Au milieu des années 1600 Caron eut à ouvrir d’importants comptoirs au Japon, notamment à Deshima et à Nagasaki au sud-ouest (Ile Kyushu) , et y avait vécu vingt ans durant non sans y prendre femme et lui faire six enfants.
Une double parenthèse intéressante doit ici s’ouvrir, car du fait de son riche séjour japonais et de sa position d’homme d’affaires influent Caron eut, d’une part, à devenir un fin diplomate au service du Shogun et de Daimyo régionaux pour développer le commerce avec l’Occident, et en cela il s’intégra dans un nouveau cercle de Samuraï ouverts aux influences étrangères, et pas seulement occidentales ; et d’autre part, Caron eut par la suite à proposer à la France, à travers la toute nouvelle Compagnie française des Indes Orientales, ses services.
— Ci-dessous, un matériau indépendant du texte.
(* ===== verification/Prelude.v ===== *)
(** * Page_Replacement: a verification development of page_replacement.c

    The program ([src/Page_Replacement/page_replacement.c]) simulates
    memory-page replacement.  It reads a trace of page ids, replays it
    against a fixed number of frames with one of two policies, FIFO and a
    policy the code calls "LRU" (it evicts the page with the fewest hits
    since it was loaded, see [Lru.v]), and writes one line per reference
    ("HIT" or "PF") and the page-fault rate.

    ** Parts of the program and how they interact

    - [main] (lines 53-79) validates the command line with
      [CheckAndInitialiseInput] (lines 184-209), copies the two file names
      into 50-byte buffers, reads the trace with [ReadFileData]
      (lines 211-235) into a [Queue] of [PageRequest]s, and calls
      [SimulateFIFO] or [SimulateLRU].
    - The queue ([Queue], [Node], [NewNode], [NewQueue], [Enqueue],
      [Dequeue], [IsQueueEmpty], [FreeQueue]; lines 19-34 and 91-182) is a
      singly linked list with head and tail pointers; each simulator
      drains the input queue front to back and moves every node, after
      writing "HIT" or "PF" into its request, to an output queue.
    - The frame array ([SimNode], lines 26-29) is a malloc'd array of
      [totalFrames] slots [{id; timesRequested}]; [id = -1] marks a free
      slot.  [IsSimFull], [SimContains] and [SortByTimesRequested]
      (lines 136-171) scan it.
    - [SimulateFIFO] (lines 237-279) and [SimulateLRU] (lines 281-327)
      classify each reference, update the frame array, and end with
      [PrintValues] (lines 329-347), which counts the faults and prints the
      lines and the rate, and [FreeQueue].

    ** Files of the development (in dependency order)

    - [Prelude.v] (this file): the [page_scope] notation for counting, the
      [page] hint database, the rewrite database [page_rw], the tactic
      [case_zeq], and generic lemmas on counting and on lists.
    - [Types.v]: the C data types: [PageReplacementAlgorithms], the two
      labels written by [strcpy], [PageRequest], [SimNode], the sentinel
      [FREE = -1], the bounds of a 32-bit [int] and the text of [%d].
    - [Float32.v]: the binary32 arithmetic of line 345 and the [%.2f] of
      line 346: [round32] rounds a rational to the nearest [float] (24-bit
      significand, ties to even), [hundredths] and [fmt2] print a value
      with two decimals; [round32] is exact on integers below [2^24], is
      monotone between integers and has relative error at most [2^-24].
    - [Queue.v]: the heap of nodes as a [gmap] from locations to [Node]
      records (a NULL pointer is [None]); [NewNode], [NewQueue],
      [Enqueue], [Dequeue], [IsQueueEmpty], the traversal of a queue and
      [FreeQueue]; the representation predicate [queue_repr] (a queue is
      the chain of its nodes from [head], ending at [tail], without
      repetition) and the specification of each operation against it.
    - [Input.v]: [ReadFileData]: [fscanf("%d")] as the scanner [scan_int]
      (white space by [isspace], a sign, digits), the reading loop on the
      heap, and the round trip with the decimal text of [%d]; the loop
      without fuel [scan_all], by well-founded recursion (Equations) on
      the length of the text left.
    - [Cli.v]: [CheckAndInitialiseInput] with [tolower] and [atoi]; its
      result together with [argv] and the out-parameters it writes.
    - [Frames.v]: the frame array as a [list SimNode] of length
      [totalFrames] and the loops that scan and update it: [IsSimFull],
      [SimContains], the first-free insertion loop, the hit-counter loop,
      [SortByTimesRequested] (as the minimum scan [min_scan] and a swap);
      the well-formedness invariant of the array ([frames_wf]: free slots
      form a suffix, residents are pairwise distinct) and the lemmas that
      every loop preserves it.
    - [Policy.v]: the interface between the simulation loop and a policy:
      the class [PagePolicy] (one step of the loop body) and the class
      [PagePolicyLaws] (an invariant that holds of the fresh array, implies
      [frames_wf] and is preserved by a step; the label law "HIT iff
      [SimContains]"), the loop the two simulators share on lists
      ([simulate_loop]), and the reachable frame arrays as an inductive
      relation.  The lemmas about the loop are proved once against the
      classes; the claims about the program are stated for the two
      instances, whose laws [Fifo.v] and [Lru.v] prove.
    - [Driver.v]: the same loop as the code runs it on the linked queues
      ([simulate_heap]: [Dequeue], classify, write the label, [Enqueue]),
      refined to [simulate_loop]; its one iteration [heap_iter] and the
      modality [eventually] (some run of iterations reaches a state), with
      the theorem that the loop reaches its exit.
    - [Fifo.v]: [SimulateFIFO]: the shift loop of lines 258-263 as a
      structurally recursive loop [shift_loop], proved equal to a
      rotation; the loop body [SimulateFIFO_step]; the abstract FIFO queue
      [FifoSpec] and the refinement theorem.
    - [Lru.v]: [SimulateLRU]: the loop body [SimulateLRU_step] with its
      call of [SortByTimesRequested]; the invariant that slot 0 holds a
      resident with the least counter; the eviction and hit theorems; the
      abstract frequency policy [FreqSpec] (a multiset of (page, counter)
      pairs, a [Proper] relation modulo [Permutation]) and the refinement
      theorem; the bound of the counters.
    - [Report.v]: [PrintValues]: the counting loop, the output lines, the
      rate [(float)numOfPageFaults / numOfPages * 100] as [float]s
      ([float_val]: a finite value, an infinity or a NaN; [0.0f/0.0f] is
      the NaN with its sign bit set) and the rate line [%.2f%%].
    - [Scenarios.v]: theorems about both simulators: each loads the page
      of every reference (a repeated reference hits), keeps its frame
      array well formed, faults at least once per distinct page, faults
      exactly once per distinct page when the pages fit, and agrees with
      the other on one frame; the rate bounds of a run.
    - [Main.v]: each simulator as a whole on the heap ([SimulateHeap]:
      frame array, loop, [PrintValues], [FreeQueue]) and [main].

    ** What the theorems show

    End to end, [main] on an accepted command line and a readable file
    writes the report of the list-level simulator on the integers of the
    file and frees every node it allocated ([Main.main_refines]); this
    composes the refinement of the heap loop by the list loop
    ([Driver]), of each list-level simulator by an abstract policy
    ([Fifo], [Lru]), the specification of the reader ([Input]) and of the
    command line ([Cli]).  Besides: functional behaviour of every loop of
    the frame array on each branch; preservation of the frame invariant
    by both policies (by induction on reachability); the equivalence of
    the FIFO shift loop with a rotation; the eviction choice of each
    policy; that both load every page they are given and fault at least
    once per distinct page; the counting identities of the report, the bounds of the
    [float] rate and of its printed hundredths, and their accuracy
    (within [1/200 + 2^-16] of the exact rate); the round trip of the
    decimal text; termination of the reading loop without fuel and the
    liveness of the heap loop (it reaches its exit from every
    well-formed pair of queues); and the behaviours the specification does
    not expect (listed as findings in the manifest: the page id [-1]
    collides with the free-slot sentinel, an empty trace prints the
    rate ["-nan"], [Dequeue] leaves a stale [tail], the reader stops at
    the first malformed token, [atoi] ignores trailing text, [strcpy] of
    a long file name overflows).  Three further findings of the manifest
    (the specification's FIFO table, the "LRU" policy not being
    least-recently-used, the swap in [SortByTimesRequested] not being the
    stable reordering the specification describes) concern single traces
    and are recorded there, not as theorems.

    ** Bounds and fuel

    The loops over the frame array and over the trace are structural
    recursions.  Three loops run over pointers and are given fuel: the
    heap loop of the simulators and the traversals of [PrintValues] and
    [FreeQueue] run [size h] times at most (a queue without repetition has
    no more nodes than the heap, [Queue.chain_length_size]), and the loop
    of [ReadFileData] runs [String.length s + 1] times (every successful
    [fscanf] consumes a character, [Input.scan_ints_enough]); the theorems
    prove this fuel enough, not only that a result, if any, is right.
    Page ids and counters are [Z]: the counters are proved bounded by the
    number of references, so [timesRequested++] cannot overflow a 32-bit
    [int] for traces shorter than 2^31 references.  The rate theorems
    assume fewer than [2^24] references: below that bound both counts are
    exact [float]s; the exponent range of [float] is not modelled, since
    the rates lie between [2^-31] and [2^38].

    ** Not modelled

    [printf] diagnostics, [malloc] failure (allocation is assumed to
    succeed), [free] of the [Queue] records and of the frame array (the
    heap holds the nodes only), [fclose], the exponent range of [float]
    and the sign of [-0.00] (no value of the program reaches them),
    [fscanf] and [atoi] on numbers beyond the range of [int] (undefined
    behaviour in C; kept as integers), and the file system beyond the text
    read and whether the output file opens. *)

From stdpp Require Export base list sets.
From Stdlib Require Export ZArith Lia.

Declare Scope page_scope.
Delimit Scope page_scope with page.

Create HintDb page.
Create Rewrite HintDb page_rw.

(** Number of elements of a list satisfying a boolean test. *)
Fixpoint countb {A} (p : A -> bool) (l : list A) : nat :=
  match l with
  | [] => 0
  | x :: r => (if p x then 1 else 0) + countb p r
  end.

Notation "#[ p ] l" := (countb p l)
  (at level 10, p at level 200, l at level 9) : page_scope.

Local Open Scope page_scope.

(** Case analysis on the [Z.eqb] tests that the C comparisons become. *)
Ltac case_zeq :=
  repeat match goal with
  | |- context [Z.eqb ?a ?b] => destruct (Z.eqb_spec a b)
  | H : context [Z.eqb ?a ?b] |- _ => destruct (Z.eqb_spec a b)
  end.

Section Counting.
Context {A : Type}.

Lemma countb_app (p : A -> bool) l1 l2 :
  #[p] (l1 ++ l2) = #[p] l1 + #[p] l2.
Proof. induction l1 as [|x l1 IH]; simpl; [done|]. rewrite IH. lia. Qed.

Lemma countb_le_length (p : A -> bool) l : #[p] l <= length l.
Proof. induction l as [|x l IH]; simpl; [lia|]. destruct (p x); lia. Qed.

Lemma countb_map {B} (p : B -> bool) (f : A -> B) l :
  #[p] (map f l) = #[fun x => p (f x)] l.
Proof. induction l as [|x l IH]; simpl; congruence. Qed.
End Counting.

Section Lists.
Context {A : Type}.

Lemma NoDup_snoc (l : list A) x : NoDup l -> x ∉ l -> NoDup (l ++ [x]).
Proof.
  intros Hl Hx. apply NoDup_app. split_and!; [done| |apply NoDup_singleton].
  intros y Hy ->%list_elem_of_singleton. done.
Qed.

Lemma NoDup_tail (l : list A) : NoDup l -> NoDup (tail l).
Proof. destruct l; simpl; [done|]. by intros [_ ?]%NoDup_cons. Qed.

Lemma not_elem_of_tail (l : list A) x : x ∉ l -> x ∉ tail l.
Proof. destruct l; simpl; [done|]. intros Hx Hin. apply Hx. by right. Qed.

Lemma Forall_tail (P : A -> Prop) (l : list A) : Forall P l -> Forall P (tail l).
Proof. destruct 1; simpl; auto. Qed.

(** [argv[i]] after a write to another index. *)
Lemma nth_insert_ne (l : list A) i j x d :
  i <> j -> nth i (<[j := x]> l) d = nth i l d.
Proof. intros Hij. rewrite !nth_lookup, list_lookup_insert_ne; done. Qed.
End Lists.

#[export] Hint Resolve NoDup_snoc NoDup_tail not_elem_of_tail Forall_tail : page.

#[export] Hint Rewrite @countb_app @countb_map : page_rw.
#[export] Hint Resolve countb_le_length : page.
S’agissant de la première de ces circonstances, étant reconnu dans cette qualité de diplomate par les autorités japonaises, Caron fut ipso facto admis dans la classe des Samuraï. Ce qui lui permit de s’ouvrir les arcanes complexes du pouvoir au Japon, d’y exercer ses talents de négociateur et d’observateur privilégié de la société comme des us et coutumes japonais.
Quant à la seconde, Caron n’eut aucun mal à convaincre Colbert, alors le puissant contrôleur des finances du vieillissant roi Louis XIII dit « le Juste », de créer à Taolagnaro sur la côte sud-est de Madagascar (où, selon Caron, des naufragés portugais avaient occupé le site entre 1504 et 1528 – voir : « Le puissant royaume du Japon » de François Caron, éditions Chandeigne, 2003) un important établissement français intégré dans un vaste projet de route maritime afro-asiatique englobant Madagascar et le Japon au bénéfice de la nouvelle Compagnie française des Indes Orientales.
Cet établissement français à Madagascar fut fondé en 1642-43 sous le nom prémonitoire de Fort-Dauphin, du nom du futur Louis XIV.
Le Daimyo (seigneur) Nakagawa Hisayori et sa cour. Détail de « la chasse au cerf sur le mont Miyake », rouleau peint. Tiré de l’ouvrage « Le puissant royaume du Japon », de François Caron. Editions Chandeigne, Paris 2003.
Ainsi furent envisagés par un Français quasi Japonais, Caron, et la France de Louis XIII et Louis XIV avec le puissant Colbert, et à travers le commerce international, les destins mêlés de Madagascar et du Japon dès le XVIIème siècle… !
LA NOUVELLE VISION RELATIONNELLE JAPONAISE FACE A L’OCCIDENT
Mais, revenons au plus près du cœur de notre sujet : Samuraï diplomates et ambassadeurs…
Ainsi que nous le laissions entrevoir dans les lignes précédentes, ce n’est bien sûr pas du jour au lendemain que ni le Japon ni la classe des Samuraï se sont ouverts à la diplomatie.
Mais, il faut bien le reconnaître, c’est une circonstance déterminée de cette arrogance coloniale occidentale du milieu du XIXème siècle qui, sous le terme pudique de l’ « Ouverture », força le Japon à accepter d’ouvrir au commerce occidental ses ports.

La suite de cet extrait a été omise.